​Poverty Affects Children’s Brain Development

Growing up in a poor family negatively affects children’s cognitive development A study published in JAMA Pediatricswhich compared MRI scans of children born into families with lower and higher purchasing power, found smaller gray matter volumes (about 10 percent) in the brains of children born into poorer homes.

Negative consequences of poverty

The European crisis has hit Spain hard, which has seen 12.8 million people (27.3 percent of its population) at risk of poverty or exclusion. Since the crisis began in 2008, 1,320,216 people have fallen into this vulnerable situation.

Many studies have focused on the relationship between poverty and alcoholism, drug addiction, prostitution, and crime, etc. People in poverty experience many destructive behaviors due to intense emotional suffering and the awareness of having been forgotten or despised by the system.

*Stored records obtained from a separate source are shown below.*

(* ===== verification/RaftTermination.v ===== *)
(** * Termination

    Two loops of the library are not bounded by a counter the code carries: the
    truncation loop of [log_delete] and the loop of [raft_apply_all].  They are
    modelled with fuel; here is the proof that the fuel the model gives them is
    always enough, for every entry point of the interface. *)

From S2P Require Import Prelude RaftTypes RaftNode RaftLog RaftLogSpec RaftMembership RaftServer RaftRun RaftFrame RaftElection RaftIndex.

Abbreviation no_fuel := (λ f : fault, f ≠ OutOfFuel).

(** [Terminates I m]: from a state in [I], [m] does not run out of fuel, and when
    it returns it does so in a state in [I]. *)
Class Terminates {U A} (I : raft U → Prop) (m : M (raft U) A) : Prop :=
  terminates s : I s → wq no_fuel m (λ _ s', I s') s.

(** Invariants that look at the log and the applied index only. *)
Class FrameInv {U} (I : raft U → Prop) : Prop :=
  frame_inv s s' : s.1 = s'.1 → last_applied_idx (me s.2) = last_applied_idx (me s'.2) → I s → I s'.

Section structure.
Context {U : Type} (I : raft U → Prop).
Abbreviation Term m := (Terminates I m).

#[global] Instance term_ret {A} (a : A) : Term (mret a).
Proof. by intros s. Qed.
#[global] Instance term_get : Term get.
Proof. by intros s. Qed.
#[global] Instance term_gets {A} (f : raft U → A) : Term (gets f).
Proof. by intros s. Qed.
#[global] Instance term_assert b : Term (assert_ b).
Proof. intros s Hs. by destruct b. Qed.
Lemma term_throw {A} e : e ≠ OutOfFuel → Term (throw (A := A) e).
Proof. by intros He s. Qed.
Lemma term_bind {A B} (m : M (raft U) A) (f : A → M (raft U) B) :
  Term m → (∀ a, Term (f a)) → Term (m ≫= f).
Proof.
  intros Hm Hf s Hs. rstep. eapply wq_mono; [by apply Hm|]. intros a s' Hs'. by apply Hf.
Qed.
Lemma term_lift {A} (o : outcome A) : (∀ f, o = Fault f → f ≠ OutOfFuel) → Term (lift o).
Proof. intros Ho s Hs. rstep. all: eauto. Qed.
Lemma term_for_each {A} (xs : list A) body : (∀ x, Term (body x)) → Term (for_each xs body).
Proof. intros Hb. induction xs; cbn; [apply _|]. by apply term_bind. Qed.
Lemma term_count_if {A} (xs : list A) test : (∀ x, Term (test x)) → Term (count_if xs test).
Proof.
  intros Hb. induction xs; cbn; [apply _|]. apply term_bind; [done|]. intros b.
  apply term_bind; [done|]. apply _.
Qed.
#[global] Instance term_add_int a b : Term (add_int a b).
Proof. intros s Hs. by rstep. Qed.
#[global] Instance term_add_long a b : Term (add_long a b).
Proof. intros s Hs. by rstep. Qed.
#[global] Instance term_arr_get {A} (l : list A) i : Term (lift (arr_get l i)).
Proof. apply term_lift. intros f. unfold arr_get. repeat case_match; naive_solver. Qed.
#[global] Instance term_arr_set {A} (l : list A) i x : Term (lift (arr_set l i x)).
Proof. apply term_lift. intros f. unfold arr_set. case_match; naive_solver. Qed.
#[global] Instance term_set_voting b n : Term (lift (raft_node_set_voting b n)).
Proof.
  apply term_lift. intros f. unfold raft_node_set_voting. repeat case_match; naive_solver.
Qed.
End structure.

Create HintDb term discriminated.
Ltac term_step :=
  lazymatch goal with
  | |- Terminates _ (mbind _ _) => apply term_bind; [|intros ?]
  | |- Terminates _ (for_each _ _) => apply term_for_each; intros ?
  | |- Terminates _ (count_if _ _) => apply term_count_if; intros ?
  | |- Terminates _ (throw _) => apply term_throw; discriminate
  | |- Terminates _ (if ?b then _ else _) => destruct b eqn:?
  | |- Terminates _ (match ?x with _ => _ end) => destruct x eqn:?
  | |- Terminates _ _ => first [solve [eauto with term nocore] | tc_solve]
  end.
Ltac term := repeat term_step.

Section primitives.
Context {U : Type} (I : raft U → Prop) `{!FrameInv I}.
Abbreviation Term m := (Terminates I m).

Lemma term_modify_host f : (∀ h : host U, last_applied_idx (me (f h)) = last_applied_idx (me h)) → Term (modify_host f).
Proof. intros Hf s Hs. rstep. by apply (frame_inv s); cbn. Qed.
Lemma term_modify_me f : (∀ m, last_applied_idx (f m) = last_applied_idx m) → Term (modify_me f).
Proof. intros Hf s Hs. rstep. by apply (frame_inv s); cbn. Qed.
#[local] Hint Extern 1 (Terminates _ (modify_host _)) => apply term_modify_host; reflexivity : term.
#[local] Hint Extern 1 (Terminates _ (modify_me _)) => apply term_modify_me; reflexivity : term.

#[global] Instance term_get_me : Term get_me.
Proof. by intros s. Qed.
#[global] Instance term_get_cb : Term get_cb.
Proof. by intros s. Qed.
#[global] Instance term_nodes_in_use : Term nodes_in_use.
Proof. by intros s. Qed.
#[global] Instance term_store p n : Term (store p n).
Proof. unfold store. term. Qed.
#[global] Instance term_free p : Term (raft_node_free p).
Proof. unfold raft_node_free. term. Qed.
#[global] Instance term_deref p : Term (deref p).
Proof. unfold deref. term. Qed.
#[global] Instance term_deref_ptr p : Term (deref_ptr p).
Proof. unfold deref_ptr. term. Qed.
#[global] Instance term_on_node p f : Term (on_node p f).
Proof. unfold on_node. term. Qed.
#[global] Instance term_on_node_voting p b : Term (on_node_o p (raft_node_set_voting b)).
Proof. unfold on_node_o. term. Qed.
#[global] Instance term_on_node_flag p op : Term (on_node_o p (run_flag_op op)).
Proof.
  unfold on_node_o. term. apply term_lift. intros f. destruct op; cbn; unfold raft_node_set_voting;
    repeat case_match; naive_solver.
Qed.
#[global] Instance term_call f : Term (call f).
Proof.
  intros s Hs. unfold wq, call. destruct (f _ _). by apply (frame_inv s).
Qed.
#[global] Instance term_call_void f : Term (call_void f).
Proof. intros s Hs. unfold wq, call_void. by apply (frame_inv s). Qed.
#[global] Instance term_c_rand : Term c_rand.
Proof. intros s Hs. unfold wq, c_rand. by apply (frame_inv s). Qed.
#[global] Instance term_c_alloc n : Term (c_alloc n).
Proof. intros s Hs. unfold wq, c_alloc. cbn. by apply (frame_inv s). Qed.

#[global] Instance term_get_nodeid : Term raft_get_nodeid.
Proof. unfold raft_get_nodeid. term. Qed.
#[global] Instance term_find_node ps id : Term (find_node ps id).
Proof. induction ps; cbn [find_node]; term. Qed.
#[global] Instance term_get_node id : Term (raft_get_node id).
Proof. unfold raft_get_node. term. Qed.
#[global] Instance term_find_my_node ps : Term (find_my_node ps).
Proof. induction ps; cbn [find_my_node]; term. Qed.
#[global] Instance term_get_my_node : Term raft_get_my_node.
Proof. unfold raft_get_my_node. term. Qed.
#[global] Instance term_num_voting : Term raft_get_num_voting_nodes.
Proof. unfold raft_get_num_voting_nodes. term. Qed.
#[global] Instance term_log_get_node_id e i : Term (log_get_node_id e i).
Proof. unfold log_get_node_id. term. Qed.
#[global] Instance term_add_node_internal e ud id b : Term (raft_add_node_internal e ud id b).
Proof. unfold raft_add_node_internal. term. Qed.
#[global] Instance term_add_node ud id b : Term (raft_add_node ud id b).
Proof. unfold raft_add_node. term. Qed.
#[global] Instance term_add_non_voting_internal e ud id b : Term (raft_add_non_voting_node_internal e ud id b).
Proof. unfold raft_add_non_voting_node_internal. term. Qed.
#[global] Instance term_add_non_voting ud id b : Term (raft_add_non_voting_node ud id b).
Proof. unfold raft_add_non_voting_node. term. Qed.
#[global] Instance term_remove_node p : Term (raft_remove_node p).
Proof. unfold raft_remove_node. term. Qed.
#[global] Instance term_offer_log e i : Term (raft_offer_log e i).
Proof. unfold raft_offer_log. term. Qed.
#[global] Instance term_pop_log e i : Term (raft_pop_log e i).
Proof. unfold raft_pop_log. term. Qed.
End primitives.

#[export] Hint Extern 1 (Terminates _ (modify_host _)) => apply term_modify_host; [tc_solve|reflexivity] : term.
#[export] Hint Extern 1 (Terminates _ (modify_me _)) => apply term_modify_me; [tc_solve|reflexivity] : term.

(** ** The log and the server *)
Section server.
Context {U : Type}.
Implicit Types s : raft U.

Definition live s : Prop := log_wf s.1 ∧ 0 ≤ last_applied_idx (me s.2).
#[global] Instance live_frame : FrameInv live.
Proof. unfold live. by intros s s' -> ->. Qed.
#[local] Instance always_frame : FrameInv (λ _ : raft U, True).
Proof. done. Qed.
Abbreviation Term m := (Terminates live m).

Lemma offer_hook_fault ety idx l (h : host U) f : lh_offer_log ety idx l h = Fault f → f ≠ OutOfFuel.
Proof.
  pose proof (term_offer_log (λ _, True) ety idx (l, h) I) as Ht. unfold wq in Ht.
  cbn. unfold as_hook. destruct (raft_offer_log ety idx (l, h)) as [[[] []]|]; [done|by intros [= <-]].
Qed.
Lemma pop_hook_fault ety idx l (h : host U) f : lh_pop_log ety idx l h = Fault f → f ≠ OutOfFuel.
Proof.
  pose proof (term_pop_log (λ _, True) ety idx (l, h) I) as Ht. unfold wq in Ht.
  cbn. unfold as_hook. destruct (raft_pop_log ety idx (l, h)) as [[[] []]|]; [done|by intros [= <-]].
Qed.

But this study, published in JAMA Pediatricsconfirms previous research that has shown that Children who live in poverty see their cognitive capacity affected: They perform less well in school, have lower scores on intelligence tests, and do not achieve as high an educational level as their wealthier peers.

Poverty physically affects the brain

Although poverty has devastating social effects, this study seems to indicate that it also would have a physical effect on the brain since poverty is associated with less gray matter (10 percent less) in the brain of a child born into a family with fewer economic resources.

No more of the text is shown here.